Revenues for the year to 31 December fell 3.9%, to £1.08bn, while the underlying operating loss was £800,000, compared to a restated profit of £32.8m a year previously.
The reported pre-tax loss was £48.1m, against 2018's loss of £17.8m.
The group said it had experienced "challenging trading conditions across all divisions" during the year. Heightened uncertainly about Brexit and weak consumer confidence had undermined demand at its recruitment divisions, while its PeoplePlus trading business underwent a "fundamental" reorganisation which affected trading.
The delay of Staffline's 2018 results also impacted customer confidence, the Aim-listed group added. Staffline delayed its results after it emerged it would be taking a £32.6m hit for a failing to comply with National Minimum Wage regulations between 2013 and 2018.
Ian Lawson, who became executive chairman in April, said: "2019 was a challenging year for the group during which time Staffline faced a number of significant issues. Our new management team is now ensuring that the appropriate measures of strong corporate governance and controls are being put in place."
Commenting on current trading, Staffline said that the Covid-19 pandemic had caused a surge in demand for jobs in food distribution and production supply chains. However, this has been offset by falling demand in sectors affected by the lockdown, such as manufacturing and retail.
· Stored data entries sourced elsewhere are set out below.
Lemma serve_tally v r s :
  version_extension r = None → UNRECOGNISED_PROTOCOL_LABEL ≠ v →
  tally v (protocol_metrics (serve r s).2)
  = (λ x, (if on_version v r then add1 x.1 else x.1, if accepted_on v r s then add1 x.2 else x.2))
    <$> tally v (protocol_metrics s).
Proof.
  intros Hfresh Hv. rewrite serve_attributed.
  assert (tally v (attempt r (protocol_metrics s))
          = (λ x, (if on_version v r then add1 x.1 else x.1, x.2)) <$> tally v (protocol_metrics s)) as Hatt.
  { unfold attempt, on_version. destruct (attribute _ _ _) as [w| | | |];
      rewrite ?tally_attempted; try (rewrite !bool_decide_eq_false_2 by congruence);
      try (destruct (tally v _) as [[]|]; done).
    destruct (bool_decide_reflect (v = w)) as [->|].
    - by rewrite bool_decide_eq_true_2.
    - rewrite bool_decide_eq_false_2 by congruence. by destruct (tally v _) as [[]|]. }
  unfold accepted_on. set (r' := seen (extension r) _ r).
  set (s' := with_protocol_metrics (attempt r) s) in *. fold (protocol_metrics s') in Hatt.
  destruct (attribute (method r) (uri_path r) SERVED_PROTOCOL_LABELS) as [w| | | |] eqn:Ea.
  2-5: assert (on_version v r = false) as Ho by (unfold on_version; by rewrite Ea);
    assert (∀ w, version_extension r' ≠ Some (Some w)) as Hext
      by (intros w; cbn; unfold extension; rewrite Ea, ?Hfresh; done);
    rewrite Ho in *; cbn [andb]; rewrite unserved_tally by done; exact Hatt.
  apply served_classified in Ea as (Hm & Hc & Hw). unfold unserved_version_service.
  change (uri_path r') with (uri_path r). change (method r') with (method r). rewrite Hc, Hm.
  rewrite (bool_decide_eq_true_2 (w ∈ _)) by done. rewrite bool_decide_eq_true_2 by done. cbn [andb negb].
  unfold authentication_service. change (uri_path r') with (uri_path r). change (method r') with (method r).
  rewrite (versioned_not_telemetry _ w) by done. unfold is_web_asset_request. rewrite Hm. cbn [negb andb orb].
  rewrite !bool_decide_eq_false_2 by done. cbn [orb andb].
  change (authorization r') with (authorization r). change (key_cache s') with (key_cache s).
  destruct (is_operational_rpc (uri_path r)); cbn [negb andb]; rewrite ?andb_false_r; [by rewrite router_tally|].
  rewrite andb_true_r. destruct (authenticate (authorization r) (key_cache s)) as [[p|e] cache]; cbn [is_ok fst];
    rewrite ?andb_true_r, ?andb_false_r; [|exact Hatt].
  rewrite router_tally. cbn [protocol_metrics]. change (version_extension r') with (extension r).
  unfold extension. rewrite (attribute_versioned _ _ w Hm Hc Hw), tally_authenticated.
  change (protocol_metrics s') with (attempt r (protocol_metrics s)). rewrite Hatt.
  unfold on_version. rewrite (attribute_versioned _ _ w Hm Hc Hw).
  destruct (bool_decide_reflect (v = w)) as [->|].
  - rewrite bool_decide_eq_true_2 by done. destruct (tally w (protocol_metrics s)) as [[]|]; reflexivity.
  - rewrite bool_decide_eq_false_2 by congruence. destruct (tally v (protocol_metrics s)) as [[]|]; reflexivity.
Qed.

Lemma handle_tally v rs : UNRECOGNISED_PROTOCOL_LABEL ≠ v → ∀ s a b,
  Forall (λ r, version_extension r = None) rs →
  tally v (protocol_metrics s) = Some (Trail.wrap64 a, Trail.wrap64 b) →
  tally v (protocol_metrics (handle s rs))
  = Some (Trail.wrap64 (a + Z.of_nat (length (List.filter (on_version v) rs))),
          Trail.wrap64 (b + Z.of_nat (accepted v s rs))).
Proof.
  intros Hv. induction rs as [|r rs IH]; intros s a b Hrs Ht.
  { cbn. by rewrite Ht, !Z.add_0_r. }
  apply Forall_cons in Hrs as [Hr Hrs]. cbn [handle foldl accepted List.filter].
  change (foldl _ _ rs) with (handle (serve r s).2 rs).
  rewrite (IH _ (a + (if on_version v r then 1 else 0))%Z (b + (if accepted_on v r s then 1 else 0))%Z Hrs).
  - f_equal. f_equal; f_equal; destruct (on_version v r), (accepted_on v r s); cbn [length]; lia.
  - rewrite serve_tally, Ht by done. cbn [fmap option_fmap option_map fst snd].
    destruct (on_version v r), (accepted_on v r s); by rewrite ?add1_wrap, ?Z.add_0_r.
Qed.

Lemma new_tally v labels : v ∈ labels → tally v (new labels) = Some (0%Z, 0%Z).
Proof.
  intros Hv. unfold tally, counters, new. cbn [versions].
  induction labels as [|l labels IH]; [by apply not_elem_of_nil in Hv|]. cbn.
  destruct (bool_decide_reflect (l = v)) as [|Hl]; [done|]. apply IH. by apply elem_of_cons in Hv as [->|].
Qed.

Lemma accepted_le v rs : ∀ s, accepted v s rs ≤ length (List.filter (on_version v) rs).
Proof.
  induction rs as [|r rs IH]; intros s; [done|]. cbn [accepted List.filter]. specialize (IH (serve r s).2).
  unfold accepted_on. destruct (on_version v r); cbn [andb length]; [destruct (_ && _); lia|lia].
Qed.

(** The counters a retirement is decided on count what they say: for a
    version the server serves, [attempted] is the number of calls on that
    version's routes and [authenticated] the number of those whose credentials
    were accepted, to the width of the counters, so the second is at most the
    first. *)
Theorem retirement_counters_are_exact v rs s :
  protocol_metrics s = new SERVED_PROTOCOL_LABELS →
  v ∈ SERVED_PROTOCOL_LABELS → UNRECOGNISED_PROTOCOL_LABEL ∉ SERVED_PROTOCOL_LABELS →
  Forall (λ r, version_extension r = None) rs →
  tally v (protocol_metrics (handle s rs))
  = Some (Trail.wrap64 (Z.of_nat (length (List.filter (on_version v) rs))),
          Trail.wrap64 (Z.of_nat (accepted v s rs)))
  ∧ accepted v s rs ≤ length (List.filter (on_version v) rs).
Proof.
  intros Hs Hv Hu Hrs. split; [|apply accepted_le].
  apply (handle_tally v rs ltac:(by intros <-) s 0 0); [done|]. rewrite Hs. by apply new_tally.
Qed.
End dispatch.

(** *** Two callers, one of whom is refused *)

Definition sample_services (r : HttpRequest unit) (a : nat) : Response nat * nat := (Answered (OtherResponse a), S a).
Definition sample_authenticate (headers : list bytes) (k : unit)
  : result AuthenticatedPrincipal Auth.AuthenticationResult * unit :=
  (if bool_decide (headers = ["Bearer t" : bytes]) then Ok (mkPrincipal "u" None []) else Err Auth.MissingBearer, k).
Definition sample_server : Server unit nat := mkServer (new ["v5"; "v4"; "v3"]) AuthenticationMetrics.zero tt 0.
Definition sample_request (headers : list bytes) : HttpRequest unit :=
  mkRequest POST "/sovereign.config.v4.Configuration/PutValue" headers (OtherRequest tt) None None.

Lemma services_see_authenticated_callers_witness :
  app (serve SERVED_PROTOCOL_VERSIONS "2" sample_services sample_authenticate (sample_request []) sample_server).2 = 0
  ∧ app (serve SERVED_PROTOCOL_VERSIONS "2" sample_services sample_authenticate
           (sample_request ["Bearer t" : bytes]) sample_server).2 = 1.
Proof.
  split.
  - destruct (services_see_authenticated_callers SERVED_PROTOCOL_VERSIONS "2" sample_services sample_authenticate
      (sample_request []) sample_server) as [[Ha _]|(p & Hp & _)]; [done|vm_compute; reflexivity|exact Ha|done].
  - destruct (services_see_authenticated_callers SERVED_PROTOCOL_VERSIONS "2" sample_services sample_authenticate
      (sample_request ["Bearer t" : bytes]) sample_server) as [[_ Ha]|(p & _ & _ & _ & Hp)];
      [done|vm_compute; reflexivity| |rewrite Hp; done].
    exfalso. eapply Ha. vm_compute. reflexivity.
Defined.

Lemma retirement_counters_are_exact_witness :
  tally "v4" (protocol_metrics (handle SERVED_PROTOCOL_VERSIONS "2" sample_services sample_authenticate sample_server
    [sample_request []; sample_request ["Bearer t" : bytes]])) = Some (2%Z, 1%Z).
Proof.
  destruct (retirement_counters_are_exact SERVED_PROTOCOL_VERSIONS "2" sample_services sample_authenticate "v4"
    [sample_request []; sample_request ["Bearer t" : bytes]] sample_server) as [Ht _].
  - done.
  - apply (bool_decide_unpack _). vm_compute. exact I.
  - apply (bool_decide_unpack _). vm_compute. exact I.
  - by repeat constructor.
  - rewrite Ht. vm_compute. reflexivity.
Defined.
Lawson said: "We are operating within an unprecedented macroeconomic climate as a result of the Covid-19 pandemic. However, Staffline's people have risen to this challenge and maintained an outstanding level of business continuity.
"Our strong operational base and leading positions in many of the markets in which we operate sit firmly at the heart of our strategy to create the most reliable, flexible and integrated workforce in the UK."
Staffline did not, however, provide any forecast for the current year, noting that the "ultimate impact of the Covid-19 pandemic on the economy and Staffline is uncertain, and the board does not underestimate the operational and macroeconomic challenges that lie ahead".
On Monday, Staffline announced a refinancing. It has reduced its revolving credit facility to £30m and withdrawn a £25m overdraft facility, replacing that with a receivables finance facility. It also agreed not to declare any dividend payments until at least July 2022.
As at 1030 BST on Tuesday, shares in Staffline were ahead 1% at 38.35p.